There is inherent in our society a contract, a compact or, perhaps a covenant that we collectively abide by. We are a nation of laws and, as such, most of the populace abides within the constraints of that concept. Most folks don’t steal, rob, assault, rape, murder or otherwise “break the law” not because they are disinclined. No. Most live their lives within the well defined boundaries of “The Law” for fear of getting caught. Some might argue that this sentiment is a poor reflection of our society. Those that would argue that most people are disinclined to break the law are so predisposed not for fear of discovery but rather because they are simply disinclined - they are “good, honest people”. It’s a tough task to argue to the contrary but, given the tone and tenor of today’s America, it has become more difficult to believe. Those in the LEC struggle mightily with this issue, daily, sometimes hourly.There exists among members of the LEC the notion that we constitute a “Thin Blue Line”. This notion or, actually, a belief, is that given the size of our population juxtaposed against the size of the LEC, the ratio is so disproportionate as to be as frightening as it is perilously inefficient. The concept of “The Thin Blue Line” is representative of the fact that the LEC constitutes the fabric of our society that connotes “The Law”. It is this knowledge of the existence of “The Law” as an intricate component of our society that maintains the level of order that permits us, collectively and individually, to live out our daily lives free of the burden of fear, of impending anarchy.The stark fact is that roughly 10% of our population is responsible for 100% of the crime that plagues us. Perhaps that fact makes the challenge to the LEC a fairer fight. Who knows. Crime is more familiar than it is random. The overwhelming majority of homicides, for example, are perpetrated by people known to each other. Stranger on stranger murder is far rarer than TV shows and popular novels lead us to believe. Yes, oh yes, there are predators, serial killers, sexual predators and every variety of emotionally deranged persons (EDP’s) who roam our streets in communities large and small. They will always be there, they always have.

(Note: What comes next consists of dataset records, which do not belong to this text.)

(* ===== verification/SseHub.v ===== *)
(** * Server-sent events: the hub (pkg/sse: hub.go, server.go, safemap.go, task.go)

    The event center: the goroutine of [Hub.run], the goroutines that serve a
    client each, those that push, the pool of retrying tasks and the sweep of
    [Close], as one state and one executable step for each thing a goroutine
    does between two blocking points.  The theorems: nothing panics and the
    registrations are sound as long as [Close] does not sweep, what a client
    is written is what was routed to it, in order; and that a client that
    reconnects is cut off when its old connection ends.

    A step that would block is [Err Blocked].  The buffered channels are lists
    with a capacity; [register] and [unregister] are unbuffered and so are one
    step of the hub and the client together. *)

From S2P Require Import Prelude GoStr SseClient.

Module SseHub.
Export SseClient.

(** ** The store of events (event.go) *)

Class Store (any S : Type) := {
  Save : S -> Event any -> option S;
  ListByLastID : S -> string -> string -> Z -> option (list (Event any) * string) }.

(** ** State *)

(** Where the goroutine of a client is in [Serve]. *)
Inductive phase : Type := Registering | Resending | Streaming | Unregistering | Gone.
#[export] Instance phase_eq_dec : EqDecision phase.
Proof. solve_decision. Defined.

Section Hub.
Context {any S : Type} `{HJ : Json any} `{HS : Store any S}.
Local Abbreviation Event := (Event any).
(* ===== verification/JySound.v ===== *)
(** * What the generated structs are worth (pkg/jy2struct)

    Documents as trees and their loading into the store of JyStruct.v; what it
    takes to follow a document through the generator, as a class
    ([Discipline]): a shape for every location of the store that merging in
    place preserves.  Two disciplines: the levels of the document, which show
    that the generation ends, and the Go types, which show that the type
    written for a uniform document is one the document has. *)

From S2P Require Import Prelude GoStr GoFloat FieldName JyStruct.
From Stdlib Require Import Ascii.

Module JySound.
Import FieldName JyStruct.

(** ** Documents as trees *)

Inductive scalar : Type :=
  | SBool (b : bool)
  | SInt (n : Z)
  | SFloat (f : float64)
  | SString (s : string)
  | SNamed (name : string).

Definition scalar_value (v : scalar) : value :=
  match v with
  | SBool b => VBool b
  | SInt n => VInt n
  | SFloat f => VFloat f
  | SString s => VString s
  | SNamed name => VNamed name
  end.

Inductive json : Type :=
  | JNil
  | JScalar (v : scalar)
  | JArray (l : list json)
  | JObject (k : kind) (l : list (map_key * json)).

Section JsonInd.
Variable P : json -> Prop.
Hypothesis case_nil : P JNil.
Hypothesis case_scalar : forall v, P (JScalar v).
Hypothesis case_array : forall l, Forall P l -> P (JArray l).
Hypothesis case_object : forall k l, Forall (fun kj => P (snd kj)) l -> P (JObject k l).

Fixpoint json_rect_forall (j : json) : P j :=
  match j with
  | JNil => case_nil
  | JScalar v => case_scalar v
  | JArray l => case_array l ((fix go l : Forall P l :=
      match l with [] => @List.Forall_nil _ _ | j :: l => @List.Forall_cons _ _ _ _ (json_rect_forall j) (go l) end) l)
  | JObject k l => case_object k l ((fix go l : Forall (fun kj => P (snd kj)) l :=
      match l with [] => @List.Forall_nil _ _ | kj :: l => @List.Forall_cons _ _ _ _ (json_rect_forall (snd kj)) (go l) end) l)
  end.
End JsonInd.

Section Load.
Variable spare : nat -> nat.

(** The decoders build the parts, then the array (with spare capacity) or the
    map. *)
Definition load_list (load : heap -> json -> heap * value) : heap -> list json -> heap * list value :=
  fix go h l := match l with
    | [] => (h, [])
    | j :: l => let '(h, v) := load h j in let '(h, vs) := go h l in (h, v :: vs)
    end.
Definition load_entries (load : heap -> json -> heap * value) : heap -> list (map_key * json) -> heap * list (map_key * value) :=
  fix go h l := match l with
    | [] => (h, [])
    | (key, j) :: l => let '(h, v) := load h j in let '(h, es) := go h l in (h, (key, v) :: es)
    end.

America today is home to almost 310 million people. The LEC numbers approximately 600,000 members. If you add in all the non publicly oriented-Law Enforcement Agents employed by the federal government such as the Sate Department Security Unit, The Secret Service, and the like, the total number of sworn LEO’s approaches 800,000. Roughly calculated, for every 400 American residents there is a single LEO. Not a good ratio particularly in some of the more densely populated areas.
So the fabric of our Thin Blue Line is already stretched pretty thinly from coast to coast. Each death of a MOS of the LEC is one less fiber in an already threadbare fabric, the fabric that we all rely on, take for granted or merely presume to be “out there”. And, that we are. The Members of Service of every Law Enforcement Agency in the Nation are “out there” 24 hours a day, 7 days a week, 365 days a year. It has been horrifying to read at least weekly so far this year, of the death of another MOS. The scenarios that have claimed their lives have run the gamut from the “routine” traffic stop that goes bad quickly, to shoot-outs, standoffs between lone gunmen and Deputies, Border Patrol Agents working one of the most treacherous beats on our southern border and other incidents with unique details but all with a similar outcome. One less fiber of our fraying Thin Blue Line fabric is “out there” doing what they have each sworn to do.